Dans le même temps, les groupes privés affichent une dynamique inverse. Le groupe M6 progresse de 0,2 point sur un an, tandis que le groupe TF1 gagne 0,5 point. Un écart qui, s’il reste modéré, confirme une tendance de fond : les chaînes commerciales parviennent actuellement mieux à capitaliser sur leurs marques fortes et à optimiser leurs grilles pour séduire le public global.
Ce que révèlent vraiment ces audiences sur les comportements des téléspectateurs
Au-delà des chiffres bruts, cette première semaine de 2026 offre un éclairage intéressant sur l’évolution des usages.
D’abord, elle confirme l’importance stratégique de l’access prime time. Les succès de M6 reposent moins sur ses primes que sur sa capacité à installer des rendez-vous quotidiens fédérateurs. Dans un univers où le téléspectateur peut zapper à tout moment ou basculer vers une plateforme, la régularité devient un facteur clé de performance.
Ensuite, elle montre que les événements restent puissants. Concert du Nouvel An, soirées spéciales, programmes liés au calendrier : ces contenus continuent de créer du rendez-vous et de la valeur d’audience, notamment pour les chaînes historiques.
Enfin, elle met en évidence la volatilité des audiences de la TNT. Le cas de TMC est emblématique : une programmation événementielle peut booster fortement la chaîne sur quelques semaines, mais sans stratégie de continuité, l’effet s’estompe rapidement.
Un début d’année révélateur des batailles à venir
Si cette semaine 1 ne préjuge pas à elle seule de l’année 2026, elle en dessine déjà certaines lignes de force.
Pour M6, l’enjeu sera de consolider cette dynamique et de transformer la réussite de l’access en levier pour renforcer ses soirées. La chaîne devra notamment réussir à proposer des fictions et divertissements événementiels capables de rivaliser avec les grandes marques de TF1 et France 2.
Pour France 2, la priorité sera de prolonger l’élan de début d’année en capitalisant sur la crédibilité de son information et la force de ses grands rendez-vous. La question centrale demeure : comment attirer davantage les publics plus jeunes, aujourd’hui plus enclins à consommer l’information ailleurs ?
Pour TMC enfin, le défi est celui de la fidélisation. Le retour de Quotidien sera scruté de près, tant l’émission de Yann Barthès constitue un pilier de l’identité de la chaîne. Sa capacité à enrayer la baisse et à reconstruire une dynamique durable sera déterminante pour la suite de la saison.
Une semaine qui rappelle que la télévision reste un média vivant
Malgré la montée en puissance des plateformes et la transformation des usages, ces audiences démontrent que la télévision linéaire conserve une force considérable.

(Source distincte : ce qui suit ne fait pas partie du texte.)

Lemma offers_queue body id typ hooks d :
  offered_to body id typ hooks d (foldl (offer_hook body id typ) d hooks).
Proof.
  revert d; induction hooks as [|h hooks IH]; intros d; cbn [foldl].
  { exists []. rewrite app_nil_r. change (wanted typ []) with (@nil Webhook). rewrite take_nil. done. }
  destruct (offer_hook_spec body id typ d h) as (n1 & A1 & A2 & A3 & A4 & A5 & A6).
  destruct (IH (offer_hook body id typ d h)) as (n2 & B1 & B2 & B3 & B4 & B5 & B6).
  exists (n1 ++ n2). rewrite B1, A1, <-app_assoc, B4, B5, B6, fmap_app, A2, B2, A1, A6, length_app.
  split_and!; [done| |by apply Forall_app|done..].
  assert (wanted typ (h :: hooks) = wanted typ [h] ++ wanted typ hooks) as ->.
  { unfold wanted. simpl. by destruct (_ && _). }
  rewrite take_app. f_equal. apply (f_equal length) in A2. rewrite length_fmap, length_take in A2.
  destruct (decide (Z.to_nat (eo_Queue (ed_opts d)) - length (ed_queue d) = 0)%nat) as [E|Hne].
  - by replace (_ - (_ + _))%nat with 0%nat by lia; replace (_ - _ - _)%nat with 0%nat by lia.
  - f_equal. assert (length (wanted typ [h]) ≤ 1)%nat by (unfold wanted; simpl; by destruct (_ && _); simpl; lia). lia.
Qed.

Lemma Emit_pool {S} `{EventStore S} rnd now t typ data st :
  pool_ok st.2 → pool_ok (Emit rnd now t typ data st).2.
Proof.
  destruct st as [s d]. intros Hd. unfold Emit. destruct (evs_RecordEvent _ _) as [r s'].
  assert (pool_ok (match r with Ok _ => d | Err _ => elog d (LogCannotRecord (NewID IDEvent rnd)) end)) as Hd'
    by (destruct r; [done|by apply elog_pool]).
  destruct (evs_ListWebhooks s' t); [|by apply elog_pool]. destruct (encode_envelope _); [|by apply elog_pool].
  by apply offers_pool.
Qed.

Lemma run_ed_pool {S} `{EventStore S} ops (st st' : S * EventDispatcher) :
  pool_ok st.2 → run_ed st ops = Some st' → pool_ok st'.2.
Proof.
  revert st; induction ops as [|o ops IH]; intros st Hd; simpl; [by intros [= <-]|].
  destruct (apply_ed st o) as [st1|] eqn:E; [|done]. apply IH.
  destruct o as [rnd now t typ data|i m|]; simpl in E; simplify_eq/=.
  - by apply Emit_pool.
  - destruct (wstep st.2 i m) eqn:Ew; simplify_eq/=. by eapply wstep_pool.
  - by apply close_pool.
Qed.

(** ** Properties *)

(** C32: Over any interleaving of emissions, workers, endpoint answers and shutdown,
    the queue stays within its bound and every delivery that was queued follows
    the retry schedule: what its endpoint was sent is an unbroken run of attempts
    numbered from one, each the same request (same URL, event id, body and
    signature), none after one was accepted, never more than the maximum; a
    worker that waits between attempts has seen exactly that many refused and
    waits the base backoff doubled once per attempt after the first, in int64;
    and while the dispatcher is not closed, a delivery with attempts left that
    was not accepted is still in hand. What finds the queue full is never
    queued. *)
Theorem deliveries_follow_the_schedule {S} `{EventStore S} o ops (s s' : S) d :
  in_int64 (eo_BaseBackoff (with_defaults o)) → run_ed (s, NewED o) ops = Some (s', d) →
  Z.of_nat (length (ed_queue d)) ≤ eo_Queue (ed_opts d) ∧
  (∀ i job a b, ed_workers d !! i = Some (WWaiting job a b) →
     1 ≤ a < eo_MaxAttempts (ed_opts d) ∧ b = wrap64 (eo_BaseBackoff (ed_opts d) * 2 ^ (a - 1)) ∧
     entries d (dl_n job) = failures job (Z.to_nat a)) ∧
  ∀ n, (n < ed_next d)%nat → ∃ job k (ok : bool), dl_n job = n ∧
    entries d n = failures job k ++ (if ok then [post job (Z.of_nat k + 1) (Some 200)] else []) ∧
    Z.of_nat k + (if ok then 1 else 0) ≤ eo_MaxAttempts (ed_opts d) ∧
    (ok = false → Z.of_nat k < eo_MaxAttempts (ed_opts d) → ed_stop d = false → in_hand d job).
Proof.
  intros Hb Hr. pose proof (run_ed_pool ops (s, NewED o) _ (NewED_pool o Hb) Hr) as Hd. simpl in Hd.
  split; [by apply (pk_opts d Hd)|]. split; [intros i job a b Hw; exact (pk_sched d Hd i _ Hw)|].
  intros n Hn.
  destruct (pk_rest d Hd n Hn) as [(j & Hj & <-)|(j & k & Ej & [[He Hk]|(He & Hk & Hend)])].
  - destruct (in_hand_failures d j Hd Hj) as (k & He & Hk). exists j, k, false.
    rewrite app_nil_r. split_and!; [done..|lia|done].
  - exists j, k, true. split_and!; [done..|lia|done].
  - exists j, k, false. rewrite app_nil_r. split_and!; [done..|lia|].
    intros _ Hlt Hst. destruct Hend; [lia|congruence].
Qed.

(** Emitting an event records it as the newest of its tenant, whatever becomes
    of its delivery; leaves the history of every other tenant alone; and queues
    it for exactly the enabled webhooks of that tenant subscribed to its type,
    in order, as far as the queue has room, all with one body and one id. The
    workers are not waited for. *)
Theorem emit_records_then_fans_out rnd now t typ data (m : Memory) d :
  let '(m', d') := Emit rnd now t typ data (m, d) in
  let e := {| e_ID := NewID IDEvent rnd; e_Type := typ; e_Created := now; e_TenantID := t; e_Data := data |} in
  let body := encode_envelope {| nv_ID := e_ID e; nv_Type := typ; nv_Created := now; nv_Tenant := t;
                                 nv_Data := data |} in
  head (ListEvents m' t) = Some e ∧ (∀ t', t' ≠ t → ListEvents m' t' = ListEvents m t') ∧
  ed_workers d' = ed_workers d ∧ ed_posted d' = ed_posted d ∧
  ∃ new, ed_queue d' = ed_queue d ++ new ∧
    dl_webhook <$> new = (if bool_decide (body = None) then [] else
      take (Z.to_nat (eo_Queue (ed_opts d)) - length (ed_queue d)) (wanted typ (ListWebhooks m t))) ∧
    Forall (λ j, body = Some (dl_body j) ∧ dl_eventID j = e_ID e ∧ dl_typ j = typ) new.
Proof.
  unfold Emit. simpl. set (e := {| e_ID := _ |}). set (env := {| nv_ID := _ |}).
  assert (head (ListEvents (RecordEvent m e) t) = Some e ∧
          ∀ t', t' ≠ t → ListEvents (RecordEvent m e) t' = ListEvents m t') as [Hh Ho].
  { unfold ListEvents, RecordEvent. simpl. split.
    - rewrite at_key_insert, decide_True by done. by rewrite reverse_push_bounded.
    - intros t' Hne. by rewrite at_key_insert, decide_False. }
  assert (ListWebhooks (RecordEvent m e) t = ListWebhooks m t) as El by done. rewrite El.
  destruct (encode_envelope env) as [body|] eqn:Eb.
  - destruct (offers_queue body (e_ID e) typ (ListWebhooks m t) d) as (new & E1 & E2 & E3 & E4 & E5 & _).
    split_and!; try done. exists new. rewrite bool_decide_eq_false_2 by done. split_and!; [done..|].
    eapply Forall_impl; [exact E3|]. naive_solver.
  - split_and!; try done. exists []. rewrite app_nil_r, bool_decide_eq_true_2 by done. done.
Qed.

Les programmes capables de créer de l’événement, de la proximité ou de l’habitude continuent de rassembler massivement.
Le début de l’année 2026 s’ouvre donc sur un paysage contrasté mais riche d’enseignements : une M6 solide sur ses fondamentaux, une France 2 portée par l’événement et l’information, et une TNT toujours plus dépendante de ses locomotives éditoriales. Autant d’indicateurs qui donnent déjà le ton des batailles médiatiques à venir dans les prochains mois.